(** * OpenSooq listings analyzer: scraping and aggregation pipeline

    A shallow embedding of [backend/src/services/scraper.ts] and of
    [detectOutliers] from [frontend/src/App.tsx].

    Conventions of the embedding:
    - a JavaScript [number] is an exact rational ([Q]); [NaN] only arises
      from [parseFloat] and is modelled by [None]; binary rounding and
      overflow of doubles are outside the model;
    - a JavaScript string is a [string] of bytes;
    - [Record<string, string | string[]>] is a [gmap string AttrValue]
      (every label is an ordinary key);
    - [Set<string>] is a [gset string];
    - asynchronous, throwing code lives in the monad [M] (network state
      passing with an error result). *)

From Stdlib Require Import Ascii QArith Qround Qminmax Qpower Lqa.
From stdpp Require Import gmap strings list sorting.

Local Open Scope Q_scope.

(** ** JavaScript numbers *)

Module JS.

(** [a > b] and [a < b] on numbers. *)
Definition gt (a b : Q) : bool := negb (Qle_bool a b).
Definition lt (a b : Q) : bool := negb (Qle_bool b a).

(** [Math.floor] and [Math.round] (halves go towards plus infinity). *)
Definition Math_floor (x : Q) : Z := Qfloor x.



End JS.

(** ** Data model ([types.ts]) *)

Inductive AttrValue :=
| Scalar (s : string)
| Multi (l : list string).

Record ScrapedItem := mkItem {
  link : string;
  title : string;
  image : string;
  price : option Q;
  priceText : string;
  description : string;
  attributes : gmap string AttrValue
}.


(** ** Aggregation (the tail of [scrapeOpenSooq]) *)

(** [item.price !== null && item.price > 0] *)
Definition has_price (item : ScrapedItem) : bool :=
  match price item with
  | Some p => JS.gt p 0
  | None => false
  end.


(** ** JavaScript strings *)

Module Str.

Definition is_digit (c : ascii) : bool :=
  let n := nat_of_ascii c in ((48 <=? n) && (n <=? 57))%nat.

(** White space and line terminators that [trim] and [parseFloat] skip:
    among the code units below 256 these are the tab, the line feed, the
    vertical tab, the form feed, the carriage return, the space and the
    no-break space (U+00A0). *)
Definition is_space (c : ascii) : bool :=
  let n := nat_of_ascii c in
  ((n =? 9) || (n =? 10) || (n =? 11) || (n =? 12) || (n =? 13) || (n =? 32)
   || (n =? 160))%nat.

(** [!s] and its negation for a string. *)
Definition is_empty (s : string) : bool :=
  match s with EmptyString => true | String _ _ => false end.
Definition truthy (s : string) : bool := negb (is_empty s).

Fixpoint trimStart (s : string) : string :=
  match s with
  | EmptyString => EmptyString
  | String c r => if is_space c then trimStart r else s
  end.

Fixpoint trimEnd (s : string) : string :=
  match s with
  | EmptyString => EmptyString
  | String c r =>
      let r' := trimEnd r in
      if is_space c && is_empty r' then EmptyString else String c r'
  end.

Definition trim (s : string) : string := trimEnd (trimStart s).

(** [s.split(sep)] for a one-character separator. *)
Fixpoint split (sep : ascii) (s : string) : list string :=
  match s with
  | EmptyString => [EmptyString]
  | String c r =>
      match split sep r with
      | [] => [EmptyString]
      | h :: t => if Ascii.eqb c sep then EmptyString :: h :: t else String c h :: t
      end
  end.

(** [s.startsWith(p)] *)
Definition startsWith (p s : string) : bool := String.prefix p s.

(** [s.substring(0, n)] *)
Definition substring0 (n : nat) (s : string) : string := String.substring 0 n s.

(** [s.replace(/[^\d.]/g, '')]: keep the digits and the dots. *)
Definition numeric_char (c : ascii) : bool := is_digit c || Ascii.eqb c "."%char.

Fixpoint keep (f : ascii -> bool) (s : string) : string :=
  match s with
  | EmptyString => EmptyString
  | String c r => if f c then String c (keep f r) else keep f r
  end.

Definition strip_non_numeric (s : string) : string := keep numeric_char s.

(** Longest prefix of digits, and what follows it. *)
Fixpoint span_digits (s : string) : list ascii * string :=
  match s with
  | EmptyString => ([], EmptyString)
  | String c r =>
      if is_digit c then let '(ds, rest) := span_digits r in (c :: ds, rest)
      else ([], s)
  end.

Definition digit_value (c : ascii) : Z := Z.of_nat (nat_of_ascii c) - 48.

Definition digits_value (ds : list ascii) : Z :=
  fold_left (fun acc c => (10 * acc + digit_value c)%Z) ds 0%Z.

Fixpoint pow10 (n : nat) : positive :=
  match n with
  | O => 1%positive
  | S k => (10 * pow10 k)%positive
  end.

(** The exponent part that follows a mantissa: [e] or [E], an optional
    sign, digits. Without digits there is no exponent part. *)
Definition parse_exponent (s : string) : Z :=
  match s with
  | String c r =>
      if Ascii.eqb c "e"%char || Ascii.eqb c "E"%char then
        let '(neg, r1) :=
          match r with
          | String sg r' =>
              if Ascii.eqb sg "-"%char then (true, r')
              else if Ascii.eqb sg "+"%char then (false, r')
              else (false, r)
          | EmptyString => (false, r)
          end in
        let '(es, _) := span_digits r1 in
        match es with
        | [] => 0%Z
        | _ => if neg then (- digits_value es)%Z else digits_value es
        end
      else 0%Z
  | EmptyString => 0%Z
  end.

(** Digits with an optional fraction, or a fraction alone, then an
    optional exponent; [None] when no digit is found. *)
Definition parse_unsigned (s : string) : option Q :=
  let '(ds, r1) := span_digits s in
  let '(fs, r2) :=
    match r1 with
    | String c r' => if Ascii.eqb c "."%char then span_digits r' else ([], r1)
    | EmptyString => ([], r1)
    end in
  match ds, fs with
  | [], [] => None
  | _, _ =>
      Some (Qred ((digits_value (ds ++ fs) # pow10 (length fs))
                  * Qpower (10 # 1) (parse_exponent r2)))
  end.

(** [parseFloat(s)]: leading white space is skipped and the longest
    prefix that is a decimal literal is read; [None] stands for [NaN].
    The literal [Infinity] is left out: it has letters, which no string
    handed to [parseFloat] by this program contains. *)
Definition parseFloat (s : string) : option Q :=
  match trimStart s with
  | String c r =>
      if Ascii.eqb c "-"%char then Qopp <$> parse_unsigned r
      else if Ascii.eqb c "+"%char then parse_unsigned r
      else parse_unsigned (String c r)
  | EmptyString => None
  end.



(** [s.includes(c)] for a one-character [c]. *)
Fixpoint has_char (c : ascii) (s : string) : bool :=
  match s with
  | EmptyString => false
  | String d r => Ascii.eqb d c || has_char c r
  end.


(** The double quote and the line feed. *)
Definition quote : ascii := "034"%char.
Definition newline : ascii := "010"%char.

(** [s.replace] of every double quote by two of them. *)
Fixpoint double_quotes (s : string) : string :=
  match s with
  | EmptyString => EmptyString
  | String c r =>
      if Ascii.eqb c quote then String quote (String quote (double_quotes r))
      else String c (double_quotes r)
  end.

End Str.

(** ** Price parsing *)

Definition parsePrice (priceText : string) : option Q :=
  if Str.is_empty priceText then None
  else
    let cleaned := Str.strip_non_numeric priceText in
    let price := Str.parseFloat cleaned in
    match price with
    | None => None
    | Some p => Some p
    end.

TASK OBJECTIVE:
Reproduce the lines of the entries above from the one with "if is_digit c" to the one with "fold_left (fun acc", both included, exactly and without any other line.

OUTPUT BELOW:
      if is_digit c then let '(ds, rest) := span_digits r in (c :: ds, rest)
      else ([], s)
  end.

Definition digit_value (c : ascii) : Z := Z.of_nat (nat_of_ascii c) - 48.

Definition digits_value (ds : list ascii) : Z :=
  fold_left (fun acc c => (10 * acc + digit_value c)%Z) ds 0%Z.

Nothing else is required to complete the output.